Не помню точно, испытывал ли я страх в том зловещем, враждебном лесу, но не волноваться, безусловно, не мог. Если бы с Витькой что-либо случилось, я бы никогда не сумел простить себе, что отпустил его одного.
Я шел в глубь густого массива, пока не услышал где-то впереди шум мотора, и, определив, что машина движется мне навстречу, скользнул в сторону и спрятался за деревьями.
Минуты две спустя мимо меня, тускло присвечивая затемненными фарами, проехал «студебеккер», груженный швырком; Витька, настороженно всматриваясь в полумрак, сидел за рулем.
У меня и в мыслях не мелькнуло его окликнуть. Просто мне хотелось и я считал своим долгом в случае чего быть рядом с ним. Однако я не сомневался, что, если бы он меня теперь увидел, если бы он узнал или, может, сам догадался, что меня привело в лес беспокойство, тревога за его жизнь, он наверняка бы посмеялся и, думается, сказал бы без злости, но и не скрывая своего презрения, что-нибудь вроде: «Телячьи нежности!» или «Пижонство, а также гнилой сентиментализм!»
И еще, должно быть, крепенько отругал меня: ведь я был совершенно безоружен; выходя, я не предполагал, что окажусь в лесу, и даже пистолета с собой не взял.
Он проехал к деревне, а я немного погодя выбрался на дорогу и побрел следом, мимо сожженной машины, к опушке.
Помнится, я даже не ощутил особой радости, когда лес наконец кончился и чересполосица ржей снова окружила меня. Что хорошего обещал мне этот вечер и что ждало меня в деревне?..
Будто сочувствуя, сиротливо шелестела колосьями рожь, и, не переставая, с утомительной монотонностью стрекотали кузнечики.
Я добрел до околицы, когда совсем уже стемнело и первые звезды набрали яркость, а луна, утратив начальную желтизну, сделалась серебристой.
В ее призрачном сиянии распятый Христос страдал на высоком деревянном кресте; признаться, мне тоже было нелегко: тоскливо и одиноко.
Еще подходя, я услышал гитару — играл Витька. Он, конечно, уже успел сгрузить дрова, поставил машину, переоделся, поужинал и теперь отдыхал. Будучи человеком действия, он скоро и решительно сделал нужное дело, а я в это же время со своим томлением и переживаниями телепался, как цветок в проруби, никчемно и бесполезно.
Там, возле хаты пани Юлии, видимо как и вчера, собрались, чтобы потанцевать и повеселиться. Ну и ладно... А меня там не будет — я туда и не покажусь. И пусть Зося — да и не только она — думает, что меня это ничуть не волнует, что у меня есть дела поинтересней и поважнее, чем всякие танцы-шманцы, эмоции и ухаживания.
А Витька, аккомпанируя себе на гитаре, с чувством пел: Разбирая поблекшие карточки, Орошу запоздалой слезой Гимназисточку в беленьком фартучке, Гимназисточку с русой косой...
Вспоминаю, и кажется нелепым и неправдоподобным, что Витька, столь мужественный, сильный и цельный парень, не терпевший никаких сантиментов и нежностей, мог под настроение распевать подобную чувствительную дребедень. Нелепо и неправдоподобно, но, как говорится, из песни слова не выкинешь — было...
Вы теперь, вероятно, уж дамою, И какой-нибудь мальчик босой Называет вас, Боже мой, мамою, Гимназисточку с русой косой.
Ну и пусть... В невеселом раздумье я стоял у креста; идти в деревню, с кем-либо общаться и разговаривать мне не хотелось, и я не знал, что же теперь предпринять. Куда себя деть и чем заняться до сна?..

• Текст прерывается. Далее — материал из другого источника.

(** * UFM telemetry service: ingestion-and-serving pipeline

    A shallow embedding of the Go packages
    [internal/telemetry/models], [internal/telemetry/storage]
    (in-memory cache and hybrid store), [internal/telemetry] (service),
    [internal/telemetry/client] (generator client) and the health and metric
    handlers of [internal/http/handler], followed by the properties of the
    pipeline.

    Conventions of the embedding:
    - [time.Time] is the number of nanoseconds since Go's zero instant, a [Z];
      [IsZero] is equality with [0], [After] is [>].
    - [float64] is Rocq's primitive binary64 [float]; comparisons are the
      IEEE ones ([PrimFloat.ltb]), as Go's [<] and [>].
    - [int], [int64] are [Z]; the one sum whose wrap-around matters, the
      total age in [GetPerformanceMetrics], is reduced with [wrap64].
    - Go's [error] is the message string; [nil] is [None] / [Ok].
    - a [map[string]T] is a [gmap string T]; a slice is a [list].
    - [time.Now()], the repository and context cancellation are the
      environment: each function takes the clock readings and the scripted
      outcomes it consumes as explicit arguments.
    - Logging and the Prometheus counters of [monitoring/metrics] never
      influence a result and are left out. *)

From Stdlib Require Import ZArith Lia Bool List.
From Stdlib Require Import Floats.PrimFloat Floats.SpecFloat Floats.FloatOps.
From stdpp Require Import base option list gmap strings pretty.

Open Scope string_scope.
Open Scope Z_scope.

(** ** Go's [error] and results *)

Definition error := string.

Inductive result (A : Type) : Type :=
| Ok (a : A)
| Err (e : error).
Arguments Ok {A} a.
Arguments Err {A} e.

(** [fmt.Errorf("...: %w", err)] *)
Definition wrap (prefix : string) (e : error) : error := prefix ++ ": " ++ e.

(** ** time.Time and time.Duration *)

Definition Time := Z.

Definition IsZero (t : Time) : bool := t =? 0.
Definition After (t u : Time) : bool := u <? t.
(** Segments that do not overlap have, between them, fewer slots than there are
    addresses. *)
Lemma slots_fit ss (segs : list Segment) :
  0 < ss ->
  Forall (fun s => 0 < data s /\ 0 <= capacity s /\ data s + capacity s * ss <= SIZE_MOD) segs ->
  (forall i j s s', segs !! i = Some s -> segs !! j = Some s' -> i <> j -> apart ss s s') ->
  exists X : gset Z,
    Z.of_nat (size X) = foldr (fun seg acc => capacity seg + acc) 0 segs /\
    forall x, x ∈ X -> exists s, s ∈ segs /\ data s <= x < data s + capacity s.
Proof.
  intros Hss. induction segs as [|s segs IH]; intros Hok Hapart.
  - exists ∅. split; [reflexivity|]. intros x Hx. apply elem_of_empty in Hx. contradiction.
  - apply Forall_cons in Hok as [(Hd & Hc & Hfit) Hok].
    destruct (IH Hok) as (X & Hsize & HX).
    { intros i j s1 s2 H1 H2 Hij. apply (Hapart (S i) (S j)); [exact H1 | exact H2 | lia]. }
    set (Y := list_to_set (C := gset Z) (seqZ (data s) (capacity s))).
    assert (Hdisj : Y ## X).
    { intros x HY HXx. apply elem_of_list_to_set, elem_of_seqZ in HY.
      destruct (HX x HXx) as (s' & Hin & Hx).
      apply list_elem_of_lookup in Hin as [j Hj].
      rewrite Forall_forall in Hok.
      destruct (Hok s' ltac:(eapply list_elem_of_lookup_2; exact Hj)) as (_ & Hc' & _).
      destruct (Hapart 0%nat (S j) s s' eq_refl Hj ltac:(lia)) as [H|H]; nia. }
    exists (Y ∪ X). split.
    + rewrite size_union by exact Hdisj. subst Y.
      rewrite size_list_to_set, length_seqZ by apply NoDup_seqZ. simpl. lia.
    + intros x Hx. apply elem_of_union in Hx as [Hx|Hx].
      * apply elem_of_list_to_set, elem_of_seqZ in Hx. exists s.
        split; [apply list_elem_of_here | lia].
      * destruct (HX x Hx) as (s' & Hin & Hb). exists s'.
        split; [apply list_elem_of_further; exact Hin | exact Hb].
Qed.

Lemma slots_total_fits p : wf p -> 0 <= slots_total p < SIZE_MOD.
Proof.
  intros Hwf. pose proof (wf_slot p Hwf) as Hss.
  pose proof (wf_segments p Hwf) as Hok.
  assert (Hok' : Forall (fun s => 0 < data s /\ 0 <= capacity s /\
                   data s + capacity s * slot_size_ (policy p) <= SIZE_MOD) (segments_ p)).
  { eapply Forall_impl; [exact Hok|]. intros s (H1 & H2 & H3 & H4 & _). lia. }
  destruct (slots_fit _ _ Hss Hok' (wf_apart p Hwf)) as (X & Hsize & HX).
  unfold slots_total. rewrite <- Hsize. split; [lia|].
  assert (Hsub : X ⊆ list_to_set (C := gset Z) (seqZ 1 (SIZE_MOD - 1))).
  { intros x Hx. apply elem_of_list_to_set, elem_of_seqZ.
    destruct (HX x Hx) as (s & Hin & Hb). rewrite Forall_forall in Hok'.
    destruct (Hok' s Hin) as (H1 & H2 & H3). nia. }
  apply subseteq_size in Hsub.
  rewrite size_list_to_set, length_seqZ in Hsub by apply NoDup_seqZ.
  assert (0 < SIZE_MOD) by reflexivity. lia.
Qed.

Lemma capacity_sum_wrap (segs : list Segment) : forall acc,
  Forall (fun s => 0 <= capacity s) segs -> 0 <= acc ->
  acc + foldr (fun seg a => capacity seg + a) 0 segs < SIZE_MOD ->
  foldl (fun c s => wrap (c + capacity s)) acc segs
  = acc + foldr (fun seg a => capacity seg + a) 0 segs.
Proof.
  induction segs as [|s segs IH]; intros acc Hok Hacc Hfit; simpl in *; [lia|].
  apply Forall_cons in Hok as [Hc Hok].
  assert (0 <= foldr (fun seg a => capacity seg + a) 0 segs).
  { clear -Hok. induction Hok; simpl; lia. }
  rewrite (wrap_small (acc + capacity s)) by lia.
  rewrite IH by (try assumption; lia). lia.
Qed.

Lemma high_water_le_slots (segs : list Segment) :
  Forall (fun s => 0 <= next_uninit s <= capacity s) segs ->
  0 <= foldr (fun seg acc => next_uninit seg + acc) 0 segs
    <= foldr (fun seg acc => capacity seg + acc) 0 segs.
Proof. induction 1; simpl; lia. Qed.

End FreeListBlocks.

От ближних хат тянуло жильем и аппетитным запахом свежеиспеченного хлеба; я даже ощутил некоторый голод и не без грусти подумал, что, может, никто и не вспомнил, ужинал я или нет.
Постояв еще немного, я задворьем тихонько прошел к хате Стефана, где около крыльца размещалась батальонная кухня.
Из завешенного — для светомаскировки — дерюжкой окна доносилась русская и реже польская речь, но на дворе возле двухколесных автомобильных прицепов с полевыми котлами никого не было. Не желая звать повара — я узнал его по голосу, слышному из хаты, — я сам приподнял крышки и в одном из котлов обнаружил темный тепловатый чай, а в другом — остатки вкусно пахнувшей мясом и дымом каши.
Я посмотрел вокруг, однако ни черпака, ни ложки, ни котелка нигде не нашел. Тогда я подобрал малую саперную лопатку, обмыл ее водой из бочки, осторожно, чтобы не запачкаться, перегнулся в котел и зачерпнул ею изрядную порцию густого крупяного варева.